Lists are even easier

This is a quick follow-up to my post last night about stream processing with iteratees. It’s worth pointing out that we can accomplish much the same thing even more concisely using Haskell’s lists:

import Data.Char (isSpace)
import Data.List (mapAccumL)
import Data.List.Split (splitWhen)

nextPage (page, _)    = (page + 1, 0)
nextLine (page, line) = (page, line + 1)

locator = snd . mapAccumL go (0, 0)
    go loc c = let nextLoc = advance c loc in (nextLoc, (c, nextLoc))
    advance '\f' = nextPage
    advance '\n' = nextLine
    advance _    = id

tokenizer = map unzip . filter (not . null) . splitWhen (isSpace . fst)

poem =
  "It is the same! - For, be it joy or sorrow,\n" ++
  "The path of its departure still is free:\f" ++
  "Man's yesterday may ne'er be like his morrow;\n" ++
  "Nought may endure but Mutability.\n"

main = mapM_ print $ tokenizer . locator $ poem

(We could make this even more concise by using the standard library’s words in our definition of tokenizer, but I’m trying to stick to the same basic structure as the iteratee version.)
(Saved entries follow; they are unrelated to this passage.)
Lemma context_calls_balanced ctx m hs : cell ctx ∈ hs -> on_context ctx m -> balanced hs m.
Proof.
  intros Hc Hm. destruct Hm.
  - apply (quiet_spec _ both_filled). by apply round1_lead_spec.
  - unfold EvalMultKeyGenLeadWithContext, lead_mult. api.
  - unfold EvalMultKeySwitchShareWithContext. api.
  - apply (quiet_spec _ both_filled). by apply round1_participant_spec.
  - apply (quiet_spec _ filled). apply joining_spec; [done..|]. intros hs' b _ Hb. by apply spec_ret_eq.
  - apply (quiet_spec _ filled). by apply round2_participant_spec.
  - apply (quiet_spec _ anything). by apply combine2_context_spec.
  - unfold StreamedEvalSumKeyGenLeadWithContext. api.
  - unfold StreamedEvalSumKeyShareWithContext. api.
  - api.
  - unfold GeneratePerIndexEvalSumKeysWithContext. api. apply each_any. intros j y. cgo_steps.
  - unfold GeneratePerIndexEvalSumSharesWithContext. api. apply each_any. intros j y. cgo_steps.
  - unfold CombineEvalKeyRound1PerIndexWithContext, combineEvalKeyRound1PerIndex, counts_differ. api.
    apply joining_spec; [done|nonempty|lengths|]. intros hs' b Hs Hb. assert (cell ctx ∈ hs') by auto.
    assert (length pks = length shares) by lengths. cgo_steps.
  - api.
  - apply (quiet_spec _ anything). by apply full_fuse_context_spec.
  - apply (quiet_spec _ anything). by apply chunked_fuse_context_spec.
  - apply (quiet_spec _ anything). by apply encrypted_payload_context_spec.
  - apply (quiet_spec _ anything). by apply encrypted_inputs_context_spec.
  - eapply spec_bind_own with (own1 := fun f => [cell (f_accum f)]) (Q1 := fun f => f_ctx f = ctx /\ ownsCtx f = false).
    + unfold NewEvalSumIncrementalFoldWithContext. cgo_steps.
    + intros f [Hx Ho]. apply fold_calls_spec. rewrite Ho, Hx. done.
Qed.
End balance.

Section balance_combine.
Context {L : Type} `{CLib L} {HL : CLibLaws} {HS : SmallObjects} `{IntRange} `{GoRange}.
Implicit Types (hs : list (positive * kind)).

(** A context of its own, whatever the scheme. *)
Lemma in_context_spec {A} create (k : handle KCtx -> G L A) hs : (forall hs', spec hs' [] create (fun h => [cell h]) anything) ->
  (forall ctx hs', cell ctx ∈ hs' -> balanced hs' (k ctx)) -> balanced hs (with_context create k).
Proof. intros Hc Hk. unfold with_context. eapply spec_bind; [apply Hc|]. intros ctx _. cgo_simpl. apply spec_defer1, Hk. mem_in. Qed.

(** The joint eval-mult key together with the eval-sum key that [sum] gives. *)
Lemma joined_pair_spec {B} tag ctx pks ms (sum : G L B) hs : cell ctx ∈ hs -> pks <> [] -> length pks = length ms ->
  (forall hs', cell ctx ∈ hs' -> balanced hs' sum) -> balanced hs (joining tag ctx pks ms (fun j => let^ s := sum in gret (j, s))).
Proof.
  intros Hc Hn Hl Hs. apply joining_spec; [done..|]. intros hs' b Hsub _. eapply spec_bind; [apply Hs; auto|]. intros s _. by apply spec_ret_eq.
Qed.

Lemma counts_same {A B C} (a : list A) (b : list B) (c : list C) : counts_differ a b c = false -> a <> [] /\ length a = length b /\ length a = length c.
Proof. unfold counts_differ. intros Hd. split_and!; [nonempty|lengths|lengths]. Qed.

Lemma lazy_round1_spec ctx pks ms refs resolve hs : cell ctx ∈ hs -> balanced hs (combineEvalKeyRound1PerIndexLazy (L := L) ctx pks ms refs resolve).
Proof.
  intros Hc. unfold combineEvalKeyRound1PerIndexLazy. destruct (counts_differ _ _ _) eqn:Hd; [apply spec_fail|].
  apply counts_same in Hd as (Hn & Hl & Hr). apply joined_pair_spec; [done..|]. intros hs' Hc'. eapply spec_any. by apply combinePerIndexLazy_spec.
Qed.

Lemma fold_owned_spec params lead hs : dims_ok params ->
  spec (L := L) hs [] (NewEvalSumIncrementalFold params lead) (fun f => [cell (f_accum f); cell (f_ctx f)]) (fun f => ownsCtx f = true).
Proof.
  intros Hd. unfold NewEvalSumIncrementalFold. eapply spec_bind; [by apply create_spec|]. intros ctx _. cgo_simpl.
  eapply spec_try; [apply deserializeRotKey_spec; mem_in|intros e; cgo_steps|]. intros seed _. cgo_simpl.
  eapply (spec_try_own hs [cell seed] [cell ctx]); [apply start_fold_spec|intros e; cgo_steps|]. intros accum _. by apply spec_ret_eq.
Qed.

Lemma resident_spec params pks ms ss hs : dims_ok params -> pks <> [] -> length pks = length ms -> length pks = length ss ->
  balanced hs (benchResidentCombineRound1 (L := L) params pks ms ss).
Proof.
  intros Hd Hn Hm Hs. destruct pks; [done|]. unfold benchResidentCombineRound1. apply in_context_spec; [by intros; apply create_spec|]. intros ctx hs' Hc. cgo_steps.
Qed.
End balance_combine.

Section balance_eval.
Context {L : Type} `{CLib L} {HL : CLibLaws} {HS : SmallObjects} {HC : ChunkLaws} `{IntRange} `{GoRange} `{Workers}.
Implicit Types (hs : list (positive * kind)).

Lemma distance_spec (tag err name : string) create key a b args hs :
  (forall hs', spec hs' [] create (fun h => [cell h]) anything) ->
  balanced hs (let^ _ := require_origins key a b in
    with_context create (fun ctx => with_mult tag ctx key (let^ _ := addr0 a in let^ _ := addr0 b in bytes_guarded (L := L) (fun _ => err) name [cell ctx] args))).
Proof.
  intros Hc. eapply spec_bind; [apply require_origins_spec|]. intros [] [Ha Hb]. cgo_simpl. apply in_context_spec; [done|].
  intros ctx hs' Hx. unfold with_mult. cgo_steps.
Qed.

Lemma decrypt_spec params sk ct n hs : dims_ok params -> 0 < n < 2 ^ 31 -> balanced hs (SingleKeyDecrypt (L := L) params sk ct n).
Proof.
  intros Hd Hn. unfold SingleKeyDecrypt. apply in_context_spec; [by intros; apply create_spec|]. intros ctx hs' Hc. cgo_steps.
  eapply spec_bind; [apply make_buffer_spec; lia|]. intros [] _. cgo_steps.
  eapply spec_any, filled_part_spec. rewrite <- (cint_small n) by lia. eapply counted_written; [done| |done| |done]; [by apply (bool_decide_unpack _)|].
  rewrite cint_small; lia.
Qed.

Lemma auction_server_spec {X} use params pk key (prices : list X) stars dists nonces lo hi w d price hs : dims_ok params ->
  (forall ctx cPk i x hs', cell ctx ∈ hs' -> cell cPk ∈ hs' -> spec hs' [] (price ctx cPk i x) (fun h => [cell h]) anything) ->
  balanced hs (auction_server (L := L) use params pk key prices stars dists nonces lo hi w d price).
Proof.
  intros Hd Hp. unfold auction_server. repeat (case_match; [apply spec_fail|]). apply in_context_spec; [by intros; apply create_spec|].
  intros ctx hs' Hc. cgo_steps. apply auction_scores_spec; [mem_in..|subs| |].
  - intros hs'' i y Hs. apply Hp; apply Hs; mem_in.
  - intros hs'' l Hs Hl Hn. rewrite !length_zip in Hn. cbn in Hn. assert (cell ctx ∈ hs'') by (apply Hs; mem_in). cgo_steps.
Qed.

Lemma flat_profiles_filled i dim profiles l : flat_profiles i dim profiles = inr l -> profiles <> [] -> 0 < dim -> l <> [].
Proof.
  intros Hf Hn Hd. destruct profiles as [|p profiles]; [done|]. cbn [flat_profiles] in Hf. case_match eqn:Hl; [done|].
  destruct (flat_profiles _ _ _); [done|]. simplify_eq/=. destruct p; [unfold zlen in *; cbn in *; lia|done].
Qed.

Lemma flat_packages_filled i n packages l : flat_packages i n packages = inr l -> packages <> [] -> 0 < n -> l <> [].
Proof.
  intros Hf Hn Hd. destruct packages as [|p packages]; [done|]. cbn [flat_packages] in Hf. case_match eqn:Hl; [done|].
  destruct (package_bytes _ _ _); [done|]. destruct (flat_packages _ _ _); [done|]. simplify_eq/=. destruct p; [unfold zlen in *; cbn in *; lia|done].
Qed.

(** What the checks of a scoring request give. *)
Lemma score_inputs_filled req profiles packages n slots : score_inputs req = inr (profiles, packages, n, slots) ->
  sr_InitiatorProfile req <> [] /\ profiles <> [] /\ sr_CandidateLatQ req <> [] /\ sr_CandidateLonQ req <> [] /\ sr_CandidateBrownies req <> [] /\
  packages <> [] /\ 0 < zlen (sr_CandidateProfiles req) /\ 0 < slots.
Proof.
  unfold score_inputs. intros Hs. cbv zeta in Hs. destruct (zlen (sr_InitiatorProfile req) =? 0) eqn:E1; [done|]. destruct (zlen (sr_CandidateProfiles req) =? 0) eqn:E2; [done|].
  destruct (flat_profiles _ _ _) as [e|fp] eqn:Hp; [done|]. destruct (_ || _ || _) eqn:E3; [done|]. destruct (negb (zlen (sr_CandidatePackages req) =? _)) eqn:E4; [done|].
  destruct (zlen (default [] _) =? 0) eqn:E5; [done|]. destruct (_ <? _) eqn:E6; [done|]. destruct (flat_packages _ _ _) as [e|fk] eqn:Hk; [done|].
  simplify_eq. assert (forall A (l : list A), zlen l <> 0 -> l <> []) as Hz by (intros A l Hl ->; by unfold zlen in Hl).
  assert (0 < zlen (default [] (head (sr_CandidatePackages req)))) by (unfold zlen in *; lia).
  apply flat_profiles_filled in Hp; [|apply Hz; lia|unfold zlen in *; lia]. apply flat_packages_filled in Hk; [|apply Hz; lia|done].
  split_and!; try done; try (apply Hz; lia); unfold zlen in *; lia.
Qed.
This will produce exactly the same output. The most obvious difference is that there are fewer combinators—we’re composing the pieces of our pipeline with regular old function composition (.) and application ($) instead of crazy stuff like =$= and $$.

In most cases this approach will work just fine, and it’s even also streaming, in the sense that the input list doesn’t have to be fully evaluated before we start, and could in fact be much too large to fit in memory.

This approach breaks down, however, when we’re reading from resources like the file system or the network. Lazy I / O allows us to make it more or less work in these situations, but can lead to problems (leaked file handles, etc.). As I hope my previous post showed, iteratees let us step around these problems without all that much extra syntactic overhead.